Compartimento Endotelial Circulante Durante o Envelhecimento Normal e Patológico (VIMOPEIL)

O sangue será colhido em anticoagulante citratado ou EDTA e processado dentro de uma hora para determinação de Plaquetas de Micropartículas Endoteliais (EMP), Células Endoteliais Circulantes (CEC) e Progenitores Endoteliais Circulantes (EPC).

Métodos para determinação de marcadores endoteliais:

• Micropartículas endoteliais O plasma livre de plaquetas (PFP) será preparado por centrifugação em dupla etapa de sangue citratado a 1.500g por 15 min e 13.000 g por 2 min em temperatura ambiente. Em seguida, o EMP será enumerado por citometria de fluxo após a marcação de PFP usando anticorpos monoclonais direcionados contra antígenos endoteliais, como CD144 (19). Para investigar a proporção de EMP dentro de todo o MP circulante, o MP para origens de plaquetas, leucócitos e eritrócitos será determinado usando, respectivamente, CD41, CD45, anticorpos direcionados à glicoforina, e o número total de fosfatidilserina expressando MP será determinado usando a ligação de Anexina V.
• O CEC será enumerado usando a metodologia consensual baseada em um ensaio de separação imunomagnética (20). A CEC será isolada do sangue total com EDTA utilizando esferas magnéticas revestidas com anticorpos dirigidos contra o antígeno CD146. As células isoladas serão identificadas usando critérios adicionais, como morfologia, tamanho superior a 15µm, rosetas celulares com mais de 5 esferas e expressão de marcadores endoteliais (ligação à lectina).

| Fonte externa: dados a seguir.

(** * MCJars front page: selection state and jar identification

    A shallow embedding of [src/App.tsx]: the component's state, its
    effects and its event handlers, as functions on an explicit state
    record.  JavaScript's [undefined]/[null], its truthiness test, its
    strict equality and the [TypeError] raised by a property read on
    [undefined] are written out, since several properties depend on them. *)

From Stdlib Require Import ZArith List String Ascii Bool Lia.
From Stdlib Require Strings.Byte.
Import ListNotations.
Local Open Scope string_scope.
Local Open Scope Z_scope.

(** ** JavaScript values *)

Module JS.

(** A value that may be missing in either of JavaScript's two ways. *)
Inductive maybe (A : Type) : Type :=
| undefined
| null
| val (a : A).
Arguments undefined {A}.
Arguments null {A}.
Arguments val {A} a.

(** An evaluation either completes or throws. *)
Inductive error : Type := TypeError.

Inductive completion (A : Type) : Type :=
| Normal (a : A)
| Throw (e : error).
Arguments Normal {A} a.
Arguments Throw {A} e.

(** [a ?? b] *)
Definition nullish {A} (a b : maybe A) : maybe A :=
  match a with
  | val _ => a
  | _ => b
  end.

(** [a === b] on [string | null | undefined] *)
Definition strictEq (a b : maybe string) : bool :=
  match a, b with
  | undefined, undefined => true
  | null, null => true
  | val x, val y => String.eqb x y
  | _, _ => false
  end.

(** Truthiness of [string | null | undefined]: the empty string is falsy. *)
Definition truthyString (a : maybe string) : bool :=
  match a with
  | val s => negb (String.eqb s "")
  | _ => false
  end.

(** Truthiness of [boolean | null | undefined]. *)
Definition truthyBool (a : maybe bool) : bool :=
  match a with
  | val b => b
  | _ => false
  end.
(** * Dipolar fibrils: the notebooks' helper functions, embedded and verified

    Sources embedded here:
    - [notebook.ipynb]: [makeAtomEntry], [makeDipoleEntry],
      [makeMonopoleFibril], [makeDipoleFibril], [calcPotential];
    - [monte-carlo-evaporation/evaporation.ipynb]: [getBareDipoleMoment],
      [getSystemDipoleMoment], [systemDipoleMomentVector],
      [systemDipoleAlignment].

    The Python code is written once, over an interface [Arith] of the
    arithmetic it uses, and read at two instances:
    - [Binary64]: IEEE 754 binary64 ([PrimFloat]), the numbers Python and
      numpy compute with; every definition runs there;
    - [Exact]: the real numbers, the rounding-free reading in which
      the identities of the specification are stated.

    Mutable Python objects are explicit: numpy arrays bound to a name live in
    a heap of references, and the notebook's module-level list
    [global_position_storage] is a component of the state.

    The file has the definitions first (the code, the two arithmetics, the
    shapes and inputs the statements use) and the theorems after them. *)

From Stdlib Require Import ZArith List Floats Reals Lra Lia String QArith Qabs.
From stdpp Require Import gmap strings.
Import ListNotations.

• Para EPC, duas abordagens complementares serão usadas para determinação:

  1. Citometria de fluxo após imunomarcação direta de sangue total ou fração de células mononucleares usando anticorpos monoclonais e marcador de viabilidade 7AAD. Devido à falta de marcadores específicos para EPC e à grande heterogeneidade de células que recuperaram as características de EPC21, a análise por citometria de fluxo incluirá a numeração de diferentes populações celulares correspondentes ao estado de diferenciação de EPC: células CD34+CD133+ e células CD34+KDR+. Os progenitores hematopoiéticos circulantes CD34+CD45+ também serão numerados.-
  2. Ensaios clonogênicos que permitem a contagem de Unidade Formadora de Colônias após cultivo ex vivo de EPC incluindo: - CFU-EC, que são EPC do subtipo mielóide (também chamado de EPC inicial) serão determinados de acordo com o método descrito anteriormente de Hill et al. A fração não aderente de células mononucleares será semeada em placas revestidas com fibronectina em meio Endocult®. o número de colônias endoteliais será contado após 48h de cultura - High Proliferative Potencial UFC, que são verdadeiros angioblastos, será determinado pelo método de Ingram (21). As células mononucleares são semeadas em placas revestidas com fibronectina em meio de cultura EGM-2MV e as colônias EPC tardias são enumeradas após 10-15 dias de cultura. - ensaio de metilcelulose tridimensional em que o único fator de crescimento adicionado é o VEGF. As CFU-EC são numeradas após 14 dias, como geralmente é realizado para células-tronco hematopoiéticas. Efeito da hipóxia no equilíbrio entre o dano endotelial e o reparo De acordo com Ingram, o endotélio vascular normal contém EPC de alta potência proliferativa (22) sugerindo que as EPC tardias também podem se originar da parede do vaso. Além disso, a hipóxia local também pode mobilizar a CEP (23).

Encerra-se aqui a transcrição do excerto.